Piu-uina

Born: 1793, United States
Died: 5 December 1848
Country most active: United States
Also known as: Josefa Olivera

The following is republished from the National Park Service and was written by Emma Chapman. This piece falls under under public domain, as copyright does not apply to “any work of the U.S. Government” where “a work prepared by an officer or employee of the U.S. Government as part of that person’s official duties” (See, 17 U.S.C. §§ 101, 105).

Piu-uina came from the Chalon people, whose homeland encompasses what is now Pinnacles National Park. She lived most of her life within the Spanish mission system in California, but she also managed to pass down her Chalon identity to her descendants. Piu-uina exemplifies the ways Indigenous women navigated the mission system as they lived their lives.

Piu-uina was born in early 1793 in the Mission Nuestra Señora de la Soledad (or Soledad Mission) where she was given the Spanish name Josefa by the people who baptized her. Her parents, an Esselen woman named Leuváchajan or Guaásjats and a Chalon man named Piguina, were some of the first people to be baptized and married in the mission, probably due to the close proximity of her mother’s village to the newly created Soledad Mission. Whether Piu-uina’s family lived in or near the mission, their lives were deeply influenced by the religious rituals, labor requirements, and social regulation of the mission’s padres. However, Piu-uina probably grew up speaking her mother’s and father’s languages and learning the lifeways of her peoples. When Piu-uina was about eleven or twelve, she would have been sent to live in the sometimes-overcrowded women’s dormitories on the mission premises, where young single women and widows were locked in every night for their supposed protection.

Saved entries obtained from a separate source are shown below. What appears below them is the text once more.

(** C34. A batch is ordered without fail: each name once, the last definition given under it,
    after all those of the batch it runs as children; and it is refused only with the name of
    a definition that runs itself through others. *)
Theorem topoSort_exact defs :
  match topoSort defs with
  | None => False
  | Some (Ok sorted) => NoDup (d_name <$> sorted) /\ (forall n, n ∈ d_name <$> sorted <-> n ∈ d_name <$> defs) /\
      (forall d, d ∈ sorted -> by_name defs !! d_name d = Some d) /\ leaves_first (by_name defs) sorted
  | Some (Err n) => tc (runs (by_name defs)) n n
  end.
Proof using.
  unfold topoSort. set (q0 := mkDfs ∅ []).
  assert (Hq0 : dfs_ok (by_name defs) q0).
  { constructor; cbn; try done.
    - intros n. rewrite lookup_empty. split; [done|by intros Hn%elem_of_nil].
    - constructor.
    - by intros d Hd%elem_of_nil.
    - intros n. rewrite lookup_empty. by intros [? ?].
    - intros l1 d l2 E. by destruct l1. }
  assert (Hu : (unmarked (by_name defs) q0 < S (length defs))%nat).
  { unfold unmarked. cbn. rewrite dom_empty_L, difference_empty_L.
    assert (Hsub : dom (by_name defs) ⊆ (list_to_set (d_name <$> defs) : gset string)).
    { intros n Hn%elem_of_dom%by_name_lookup. by apply elem_of_list_to_set. }
    apply subseteq_size in Hsub. pose proof (set_size_le (d_name <$> defs)) as Hl. rewrite length_fmap in Hl. lia. }
  pose proof (roots_ok (by_name defs) (fun n d Hd => proj1 (proj1 (by_name_lookup defs n) d Hd)) (S (length defs)) (d_name <$> defs) q0 Hq0
    ltac:(by intros n Hn%by_name_lookup) Hu ltac:(by intros m; cbn; rewrite lookup_empty)) as Hs.
  unfold visit_spec in Hs. destruct (visit_roots _ _ _ q0) as [[q|n]|]; [|done..]. destruct Hs as [[[H1 H2 H3 H4 H5] _ _] Hn].
  split_and!; [done| |done|done]. intros n. rewrite <- H1. split; [|by apply Hn]. intros Hm. apply by_name_lookup, H4. by eexists.
Qed.

(** * What one write does *)

Definition rows_of name s : list defrow := List.filter (fun r => String.eqb (dr_name r) name) (definitions s).

Lemma LatestVersion_rows name s : LatestVersion name s = max_version (rows_of name s).
Proof using. reflexivity. Qed.

Lemma FindVersionByHash_rows name hash s :
  FindVersionByHash name hash s = max_version (List.filter (fun r => String.eqb (dr_hash r) hash) (rows_of name s)).
Proof using.
  unfold FindVersionByHash, rows_of. f_equal. induction (definitions s) as [|r l IH]; cbn; [done|].
  destruct (String.eqb (dr_name r) name); cbn; [|done]. destruct (String.eqb (dr_hash r) hash); by rewrite IH.
Qed.

Lemma exists_version_rows name version s : exists_version name version s = existsb (fun r => dr_version r =? version) (rows_of name s).
Proof using.
  unfold exists_version, rows_of, is_version. induction (definitions s) as [|r l IH]; cbn; [done|].
  destruct (String.eqb (dr_name r) name); cbn; by rewrite IH.
Qed.

(** Versions are counted from one. *)
Definition counted s : Prop := Forall (fun r => 1 <= dr_version r) (definitions s).

Lemma max_nonneg (l : list Z) : 0 <= foldr Z.max 0 l.
Proof using. induction l; cbn; lia. Qed.

Lemma zmax_in (l : list Z) : Forall (Z.le 1) l -> l <> [] -> foldr Z.max 0 l ∈ l.
Proof using.
  induction l as [|x l IH]; [done|]. intros [Hx Hl]%Forall_cons _. cbn. destruct l as [|y l]; [cbn; rewrite Z.max_l by lia; set_solver|].
  specialize (IH Hl ltac:(done)). destruct (Z.max_spec x (foldr Z.max 0 (y :: l))) as [[_ ->]|[_ ->]]; set_solver.
Qed.

Lemma max_in (rows : list defrow) v : Forall (fun r => 1 <= dr_version r) rows -> max_version rows = Some v ->
  1 <= v /\ existsb (fun r => dr_version r =? v) rows = true.
Proof using.
  intros Hf Hm. assert (v ∈ dr_version <$> rows) as (r & -> & Hr)%list_elem_of_fmap.
  { unfold max_version in Hm. destruct rows as [|r rows]; [done|]. pose proof (zmax_in (dr_version <$> (r :: rows)) ltac:(by apply Forall_fmap) ltac:(done)) as Hx.
    assert (foldr Z.max 0 (dr_version <$> r :: rows) = v) as <- by congruence. exact Hx. }
  rewrite Forall_forall in Hf. split; [by apply Hf|]. apply existsb_exists. exists r. split; [by apply list_elem_of_In|apply Z.eqb_refl].
Qed.

Lemma zmax_above (l : list Z) x : x ∈ l -> x <= foldr Z.max 0 l.
Proof using.
  induction l as [|y l IH]; [by intros Hx%elem_of_nil|]. cbn. intros [->|Hx]%elem_of_cons; [lia|]. specialize (IH Hx). lia.
Qed.

Lemma max_above rows (r : defrow) : r ∈ rows -> dr_version r <= default 0 (max_version rows).
Proof using.
  intros Hr. destruct rows as [|x rows]; [by apply elem_of_nil in Hr|].
  pose proof (zmax_above (dr_version <$> x :: rows) (dr_version r) ltac:(by apply list_elem_of_fmap_2)) as Hx. exact Hx.
Qed.

Lemma latest_fresh name s : exists_version name (default 0 (LatestVersion name s) + 1) s = false.
Proof using.
  rewrite exists_version_rows, LatestVersion_rows. apply not_true_iff_false. intros (r & Hr%list_elem_of_In & E%Z.eqb_eq)%existsb_exists.
  apply max_above in Hr. lia.
Qed.

(** A write leaves other names alone, appends its version, and points its channels at it. *)
Record writes_only w s s' : Prop := mkOnly {
  wo_rows : forall n, n <> w_Name w -> rows_of n s' = rows_of n s;
  wo_channels : forall n c, (n <> w_Name w \/ c ∉ w_Channels w) -> GetChannel n c s' = GetChannel n c s;
  wo_own : match w_Def w with
           | None => definitions s' = definitions s /\ dependencies s' = dependencies s
           | Some d => exists_version (w_Name w) (w_Version w) s = false -> exists now actor,
               definitions s' = definitions s ++ [mkDefRow (w_Name w) (w_Version w) d (w_Hash w) now actor]
           end;
  wo_set : forall c, c ∈ w_Channels w -> c <> "" -> GetChannel (w_Name w) c s' = Some (w_Version w);
  wo_cache : defCache s' = defCache s }.

Lemma insert_deps_only deps s s' : insert_deps deps s = Ok s' ->
  definitions s' = definitions s /\ channels s' = channels s /\ defCache s' = defCache s.
Proof using.
  revert s. induction deps as [|x deps IH]; intros s; cbn; [by intros [= <-]|].
  unfold InsertDependency. destruct (_ || _); [done|]. cbn. intros (-> & -> & ->)%IH. done.
Qed.

Lemma upsert_channels_only w now chs s s' : upsert_channels w now chs s = Ok s' ->
  definitions s' = definitions s /\ dependencies s' = dependencies s /\ defCache s' = defCache s /\
  (forall n c, (n <> w_Name w \/ c ∉ chs) -> GetChannel n c s' = GetChannel n c s) /\
  (forall c, c ∈ chs -> c <> "" -> GetChannel (w_Name w) c s' = Some (w_Version w)).
Proof using.
  revert s. induction chs as [|x chs IH]; intros s; cbn [upsert_channels].
  { intros [= <-]. split_and!; try done. by intros c Hc%elem_of_nil. }
  destruct (String.eqb_spec x "") as [->|Hx]; cbn [mbind result_bind].
  - intros (H1 & H2 & H3 & H4 & H5)%IH. split_and!; [done..| |].
    + intros n c Hc. apply H4. destruct Hc; [by left|right; set_solver].
    + intros c [->|Hc]%elem_of_cons; [done|by apply H5].
  - unfold UpsertChannel. destruct (exists_version _ _ s); [|done]. cbn [mbind result_bind].
    intros (H1 & H2 & H3 & H4 & H5)%IH. cbn [definitions dependencies defCache] in *. split_and!; [done..| |].
    + intros n c Hc. rewrite H4 by (destruct Hc; [by left|right; set_solver]). unfold GetChannel. cbn [channels].
      rewrite lookup_insert_ne; [done|]. intros [= <- <-]. destruct Hc; set_solver.
    + intros c [->|Hc]%elem_of_cons Hne; [|by apply H5]. destruct (decide (x ∈ chs)) as [Hin|Hin]; [by apply H5|].
      rewrite H4 by by right. unfold GetChannel. cbn [channels]. by rewrite lookup_insert_eq.
Qed.

Lemma rows_definitions s s' n : definitions s' = definitions s -> rows_of n s' = rows_of n s.
Proof using. unfold rows_of. by intros ->. Qed.

Lemma filter_keep {A} (f : A -> bool) (l : list A) : (forall x, x ∈ l -> f x = true) -> List.filter f l = l.
Proof using.
  induction l as [|x l IH]; [done|]. intros Hf. cbn. rewrite Hf by apply list_elem_of_here. f_equal. apply IH.
  intros y Hy. apply Hf. by apply list_elem_of_further.
Qed.

Lemma filter_other n (f : defrow -> defrow) (l : list defrow) : (forall r, dr_name (f r) = dr_name r) -> (forall r, dr_name r = n -> f r = r) ->
  List.filter (fun r => String.eqb (dr_name r) n) (f <$> l) = List.filter (fun r => String.eqb (dr_name r) n) l.
Proof using.
  intros H1 H2. induction l as [|r l IH]; [done|]. rewrite fmap_cons. cbn. rewrite H1.
  destruct (String.eqb_spec (dr_name r) n) as [E|E]; [by rewrite H2, <- IH|done].
Qed.

Lemma apply_write_only now w s s' : apply_write now w s = Ok s' -> writes_only w s s'.
Proof using.
  unfold apply_write. destruct (w_Def w) as [d|] eqn:Ew.
  - destruct (insert_deps _ _) as [s1|] eqn:Ei; [cbn [mbind result_bind]|done]. apply insert_deps_only in Ei as (E1 & E2 & E3).
    intros (H1 & H2 & H3 & H4 & H5)%upsert_channels_only. cbn [definitions channels defCache DeleteDependencies InsertDefinition] in *.
    set (row := mkDefRow _ _ _ _ _ _) in *. constructor.
    + intros n Hn. unfold rows_of. rewrite H1, E1. destruct (existsb _ (definitions s)).
      * apply filter_other; intros r; unfold is_version; cbn; destruct (String.eqb_spec (dr_name r) (w_Name w)) as [E|E]; cbn [andb]; try done.
        -- by destruct (dr_version r =? w_Version w).
        -- intros Hr. congruence.
      * rewrite List.filter_app. cbn. destruct (String.eqb_spec (w_Name w) n); [by subst|]. by rewrite app_nil_r.
    + intros n c Hc. rewrite H4 by done. unfold GetChannel. by rewrite E2.
    + rewrite Ew. intros Hx. exists now, (w_Actor w). rewrite H1, E1. unfold exists_version in Hx. subst row. cbn [dr_name dr_version] in *. by rewrite Hx.
    + intros c Hc Hne. by apply H5.
    + by rewrite H3, E3.
  - cbn [mbind result_bind]. intros (H1 & H2 & H3 & H4 & H5)%upsert_channels_only. constructor; try done.
    + intros n _. by apply rows_definitions.
    + by rewrite Ew.
Qed.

When she was thirteen, Piu-uina married a twenty-one-year-old Chalon widower named Baldomero. Marrying at a young age was not necessarily the norm among the Chalon or Esselen, but it was fairly common for Indigenous women in Spanish missions, possibly because of pressure from the mission padres or possibly because of high mortality rates among marriageable women from rampant disease. Baldomero worked as a translator for the mission leaders and served as a godparent in over two hundred baptisms. Piu-uina also served as a godparent in over sixty baptisms during her marriage to Baldomero, suggesting her status in her community and in the eyes of the padres.

Between 1810 and 1811, Piu-uina’s husband died (probably due to disease), leaving her a widow at eighteen. She remarried a Spanish soldier, Martin Olivera, in October 1811. While priests and military leaders encouraged intermarriage between Spanish soldiers and Indigenous women early on in the establishment of the mission system, by the time of Piu-uina’s marriage to Olivera, intermarriage was much rarer. However, the connection gave her an elevated status in the eyes of the Spanish, and possibly more access to Spanish goods, money, and social networks. She had nine children over the next twenty years, mostly at the Soledad Mission, but also at the San Carlos Borromeo Mission in Carmel and the San Miguel Arcángel Mission in San Miguel, suggesting a mobility that came from being a soldier’s wife.

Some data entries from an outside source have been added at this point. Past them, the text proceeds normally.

Lemma extract_Throw_iff_witness :
  main (fun _ => None) (fun _ => "") Copy2.rewrite None
    [TSTypeAliasDeclaration "User" id_string_shape;
     TSTypeAliasDeclaration "Post"
       (TSTypeLiteral [TSPropertySignature (Some (Identifier "author"))
                         (Some (TSTypeReference (Identifier "Maybe") None)) true])]
  = [console_error TypeError].
Proof.
  apply (proj2 (extract_Throw_iff _)). reflexivity.
Defined.

(** ** When nothing is extracted *)

Lemma append_eq_nil (x y : string) : x +:+ y = "" <-> x = "" /\ y = "".
Proof.
  split; [|by intros [-> ->]]. destruct x; [by rewrite append_nil_l|].
  by rewrite append_cons.
Qed.

Lemma extract_cons node ast :
  extract (node :: ast) = (st ← visit initial_state node; forEach visit ast st).
Proof. reflexivity. Qed.

Lemma extract_empty_iff ast :
  (exists st, extract ast = Return st /\ typeDefs st = "") <->
  (forall node, node ∈ ast ->
                exists st, visit initial_state node = Return st /\ typeDefs st = "").
Proof.
  induction ast as [|node ast IH].
  - split; [by intros _ node ?%elem_of_nil | intros _; by exists initial_state].
  - change (node :: ast) with ([node] ++ ast).
    destruct (extract_app_cases [node] ast) as (Happ & Hthrow1 & Hthrow2).
    assert (extract [node] = visit initial_state node) as Hone.
    { unfold extract. simpl. by destruct (visit initial_state node). }
    rewrite Hone in *. split.
    + intros (st & Hst & Hempty) n Hn.
      destruct (visit initial_state node) as [s1|e1] eqn:H1;
        [|by rewrite (Hthrow1 e1) in Hst].
      destruct (extract ast) as [s2|e2] eqn:H2;
        [|by rewrite (Hthrow2 s1 e2) in Hst].
      rewrite (Happ s1 s2) in Hst by done. injection Hst as <-. simpl in Hempty.
      apply append_eq_nil in Hempty as [Hs1 Hs2].
      apply elem_of_cons in Hn as [-> | Hn]; [eauto|].
      apply (proj1 IH); eauto.
    + intros Hall. destruct (Hall node) as (s1 & H1 & Hs1); [by left|].
      destruct (proj2 IH) as (s2 & H2 & Hs2).
      { intros n Hn. apply Hall. by right. }
      exists (state_after s1 s2). rewrite H1 in *. split; [by apply Happ|].
      simpl. by rewrite Hs1, Hs2.
Qed.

As her husband rose in the military, Piu-uina began to gain a reputation as a midwife, probably assisting women with births both on and off the mission. Sometime in the 1830s, her family moved away from the Soledad Mission as the Franciscan mission system began to crumble and the Mexican government sold missions to private owners. In 1848, Piu-uina took her youngest child, fifteen-year-old Maria de los Reyes, and a grandson to one of these secularized missions (San Miguel) where she served as midwife for the pregnant Spanish-American wife of trading post operator William Reed. On December 5, a gang of mostly Anglo-American men, suspecting that Reed possessed a large amount of gold, attacked and killed everyone present at the post, including Piu-uina and her daughter and grandson. Eventually a local posse apprehended and executed the murderers.

The notoriety of her brutal murder has ensured that Piu-uina’s Spanish name, Josefa Olivera, has survived in records. But her story of cultural and physical mobility, her connections to multiple Indigenous cultures, her skill as a midwife, and her life both as a child and adult in the missions paint a greater picture of who she really was. While many of the priests recording her children’s baptisms considered them Spanish, Piu-uina impressed upon her descendants a strong sense of their Indigenous cultural identity. Today many of the Chalon people in Bakersfield trace their ancestry back to her, preserving the memory of her story and suggesting a cultural persistence extending across centuries in the park region.